>>>>

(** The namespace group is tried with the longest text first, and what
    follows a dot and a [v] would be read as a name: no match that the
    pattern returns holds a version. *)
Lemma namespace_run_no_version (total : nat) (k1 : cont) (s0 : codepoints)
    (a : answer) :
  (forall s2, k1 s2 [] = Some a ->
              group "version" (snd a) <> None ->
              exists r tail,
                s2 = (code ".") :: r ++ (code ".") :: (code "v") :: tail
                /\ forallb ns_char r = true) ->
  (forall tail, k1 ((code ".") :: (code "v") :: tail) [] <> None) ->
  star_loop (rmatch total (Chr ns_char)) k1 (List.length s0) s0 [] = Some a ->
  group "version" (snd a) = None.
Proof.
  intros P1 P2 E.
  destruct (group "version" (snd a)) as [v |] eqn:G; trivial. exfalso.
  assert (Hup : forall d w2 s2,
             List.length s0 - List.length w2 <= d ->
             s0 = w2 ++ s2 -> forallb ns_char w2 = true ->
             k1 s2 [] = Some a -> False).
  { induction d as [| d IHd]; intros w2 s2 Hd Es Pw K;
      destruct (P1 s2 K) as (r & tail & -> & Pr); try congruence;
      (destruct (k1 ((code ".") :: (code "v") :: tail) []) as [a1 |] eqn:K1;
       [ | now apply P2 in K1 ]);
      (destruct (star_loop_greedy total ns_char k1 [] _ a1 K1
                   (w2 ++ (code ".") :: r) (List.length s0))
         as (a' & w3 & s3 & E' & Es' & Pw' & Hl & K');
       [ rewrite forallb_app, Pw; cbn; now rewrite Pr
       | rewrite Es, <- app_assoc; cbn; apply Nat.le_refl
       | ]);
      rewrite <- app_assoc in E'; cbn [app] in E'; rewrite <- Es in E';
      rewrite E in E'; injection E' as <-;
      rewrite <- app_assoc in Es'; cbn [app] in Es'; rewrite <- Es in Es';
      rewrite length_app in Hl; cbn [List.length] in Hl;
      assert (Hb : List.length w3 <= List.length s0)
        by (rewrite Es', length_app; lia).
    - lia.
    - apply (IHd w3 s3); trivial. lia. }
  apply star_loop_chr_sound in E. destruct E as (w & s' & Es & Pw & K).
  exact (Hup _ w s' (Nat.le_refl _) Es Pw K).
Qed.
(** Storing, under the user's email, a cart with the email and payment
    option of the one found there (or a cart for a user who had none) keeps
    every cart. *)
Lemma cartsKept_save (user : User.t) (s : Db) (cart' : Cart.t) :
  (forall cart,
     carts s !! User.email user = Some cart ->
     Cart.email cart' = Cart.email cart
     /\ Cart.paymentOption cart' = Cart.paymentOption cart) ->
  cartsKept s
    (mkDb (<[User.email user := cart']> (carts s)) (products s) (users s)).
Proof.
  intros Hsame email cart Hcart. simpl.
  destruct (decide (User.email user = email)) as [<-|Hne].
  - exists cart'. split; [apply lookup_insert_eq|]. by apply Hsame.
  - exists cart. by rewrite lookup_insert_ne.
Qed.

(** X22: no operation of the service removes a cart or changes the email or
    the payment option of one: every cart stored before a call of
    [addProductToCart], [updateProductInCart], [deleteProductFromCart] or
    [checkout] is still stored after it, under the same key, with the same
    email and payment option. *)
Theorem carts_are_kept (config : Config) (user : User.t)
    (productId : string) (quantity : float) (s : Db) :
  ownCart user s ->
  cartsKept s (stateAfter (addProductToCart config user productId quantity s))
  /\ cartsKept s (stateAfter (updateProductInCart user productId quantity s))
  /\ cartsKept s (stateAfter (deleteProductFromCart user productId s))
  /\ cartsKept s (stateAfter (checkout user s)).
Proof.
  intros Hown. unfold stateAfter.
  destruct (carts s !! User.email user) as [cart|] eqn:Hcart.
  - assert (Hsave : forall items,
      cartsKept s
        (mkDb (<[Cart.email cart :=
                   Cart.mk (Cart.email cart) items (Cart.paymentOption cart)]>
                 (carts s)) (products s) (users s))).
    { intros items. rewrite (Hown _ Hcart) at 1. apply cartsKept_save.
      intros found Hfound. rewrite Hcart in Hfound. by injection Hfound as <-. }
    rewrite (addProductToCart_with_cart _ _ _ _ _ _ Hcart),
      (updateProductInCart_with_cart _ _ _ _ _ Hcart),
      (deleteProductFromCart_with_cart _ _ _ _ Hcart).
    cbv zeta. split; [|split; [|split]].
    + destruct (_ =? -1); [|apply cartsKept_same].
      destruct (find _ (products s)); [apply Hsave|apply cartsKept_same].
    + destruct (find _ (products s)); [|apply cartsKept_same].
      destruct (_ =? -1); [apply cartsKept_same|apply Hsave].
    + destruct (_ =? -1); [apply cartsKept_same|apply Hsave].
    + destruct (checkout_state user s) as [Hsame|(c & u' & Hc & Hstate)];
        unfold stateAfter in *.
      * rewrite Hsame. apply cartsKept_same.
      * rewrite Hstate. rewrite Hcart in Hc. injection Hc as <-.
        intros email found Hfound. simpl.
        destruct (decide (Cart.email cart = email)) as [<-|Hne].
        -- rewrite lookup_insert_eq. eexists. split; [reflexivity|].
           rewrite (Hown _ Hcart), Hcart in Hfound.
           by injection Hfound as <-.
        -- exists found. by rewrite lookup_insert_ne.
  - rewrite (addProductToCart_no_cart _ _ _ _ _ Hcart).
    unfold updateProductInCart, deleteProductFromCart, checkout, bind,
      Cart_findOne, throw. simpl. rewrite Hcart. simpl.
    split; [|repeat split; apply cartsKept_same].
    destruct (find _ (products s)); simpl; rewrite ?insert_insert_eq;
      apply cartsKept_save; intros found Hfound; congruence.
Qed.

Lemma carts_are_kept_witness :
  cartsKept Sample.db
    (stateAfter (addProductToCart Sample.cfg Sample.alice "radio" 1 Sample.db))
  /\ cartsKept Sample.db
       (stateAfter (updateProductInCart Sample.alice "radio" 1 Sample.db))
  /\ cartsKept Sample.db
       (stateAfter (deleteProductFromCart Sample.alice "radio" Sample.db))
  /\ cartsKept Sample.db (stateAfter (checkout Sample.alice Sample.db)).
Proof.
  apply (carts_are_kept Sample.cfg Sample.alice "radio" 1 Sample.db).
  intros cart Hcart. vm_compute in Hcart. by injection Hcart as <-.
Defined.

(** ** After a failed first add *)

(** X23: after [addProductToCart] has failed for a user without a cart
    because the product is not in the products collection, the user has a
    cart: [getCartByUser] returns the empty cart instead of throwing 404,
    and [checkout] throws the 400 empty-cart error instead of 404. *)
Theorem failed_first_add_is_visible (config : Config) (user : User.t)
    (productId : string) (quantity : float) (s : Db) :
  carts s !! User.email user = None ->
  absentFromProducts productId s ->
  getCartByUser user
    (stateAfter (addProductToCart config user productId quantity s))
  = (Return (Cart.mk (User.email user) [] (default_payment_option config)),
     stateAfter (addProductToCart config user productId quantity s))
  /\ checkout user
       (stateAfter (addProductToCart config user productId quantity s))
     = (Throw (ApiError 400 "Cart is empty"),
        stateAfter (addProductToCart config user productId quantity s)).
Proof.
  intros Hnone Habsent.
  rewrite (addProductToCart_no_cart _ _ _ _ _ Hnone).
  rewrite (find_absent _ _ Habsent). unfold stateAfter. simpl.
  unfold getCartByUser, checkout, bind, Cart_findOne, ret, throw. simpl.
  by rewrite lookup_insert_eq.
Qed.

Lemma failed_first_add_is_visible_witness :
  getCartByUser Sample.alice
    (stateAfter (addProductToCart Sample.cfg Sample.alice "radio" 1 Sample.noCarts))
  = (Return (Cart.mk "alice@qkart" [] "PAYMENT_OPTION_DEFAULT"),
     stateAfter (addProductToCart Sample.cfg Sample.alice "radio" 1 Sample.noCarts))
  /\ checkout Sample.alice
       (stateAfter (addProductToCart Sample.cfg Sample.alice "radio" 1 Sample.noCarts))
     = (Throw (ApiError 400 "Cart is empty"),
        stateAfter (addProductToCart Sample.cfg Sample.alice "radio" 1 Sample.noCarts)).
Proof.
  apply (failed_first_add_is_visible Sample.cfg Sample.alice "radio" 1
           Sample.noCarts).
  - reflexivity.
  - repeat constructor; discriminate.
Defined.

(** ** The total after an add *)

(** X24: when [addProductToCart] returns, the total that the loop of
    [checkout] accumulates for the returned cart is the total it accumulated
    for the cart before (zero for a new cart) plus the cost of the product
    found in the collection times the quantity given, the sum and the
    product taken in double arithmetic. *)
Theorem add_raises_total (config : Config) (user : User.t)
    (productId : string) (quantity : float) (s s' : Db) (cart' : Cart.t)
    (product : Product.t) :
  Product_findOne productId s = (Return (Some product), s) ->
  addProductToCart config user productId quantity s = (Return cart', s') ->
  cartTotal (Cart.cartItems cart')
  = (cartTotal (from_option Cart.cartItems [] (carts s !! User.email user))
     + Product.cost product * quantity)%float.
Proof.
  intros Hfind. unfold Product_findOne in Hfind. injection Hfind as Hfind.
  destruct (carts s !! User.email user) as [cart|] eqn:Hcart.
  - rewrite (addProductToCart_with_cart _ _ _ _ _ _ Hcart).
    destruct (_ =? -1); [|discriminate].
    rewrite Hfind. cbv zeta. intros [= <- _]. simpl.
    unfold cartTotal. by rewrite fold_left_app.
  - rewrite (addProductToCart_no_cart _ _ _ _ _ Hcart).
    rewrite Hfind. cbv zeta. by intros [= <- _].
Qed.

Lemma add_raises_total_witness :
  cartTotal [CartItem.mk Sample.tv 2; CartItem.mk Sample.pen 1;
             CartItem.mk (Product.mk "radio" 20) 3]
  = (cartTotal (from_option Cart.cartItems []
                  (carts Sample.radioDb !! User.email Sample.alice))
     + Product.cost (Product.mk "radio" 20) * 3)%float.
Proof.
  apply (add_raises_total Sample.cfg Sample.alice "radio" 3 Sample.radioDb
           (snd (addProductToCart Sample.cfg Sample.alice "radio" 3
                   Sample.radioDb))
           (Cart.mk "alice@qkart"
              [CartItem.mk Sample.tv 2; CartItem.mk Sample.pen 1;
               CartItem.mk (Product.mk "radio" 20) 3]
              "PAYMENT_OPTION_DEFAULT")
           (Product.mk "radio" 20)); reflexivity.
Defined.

<<<<

In the listing above, locate the line containing "eqn:G; trivial. exfalso." and the line containing "Hd Es Pw K;", then transcribe both and every line between them verbatim.

_Exercise output_
  destruct (group "version" (snd a)) as [v |] eqn:G; trivial. exfalso.
  assert (Hup : forall d w2 s2,
             List.length s0 - List.length w2 <= d ->
             s0 = w2 ++ s2 -> forallb ns_char w2 = true ->
             k1 s2 [] = Some a -> False).
  { induction d as [| d IHd]; intros w2 s2 Hd Es Pw K;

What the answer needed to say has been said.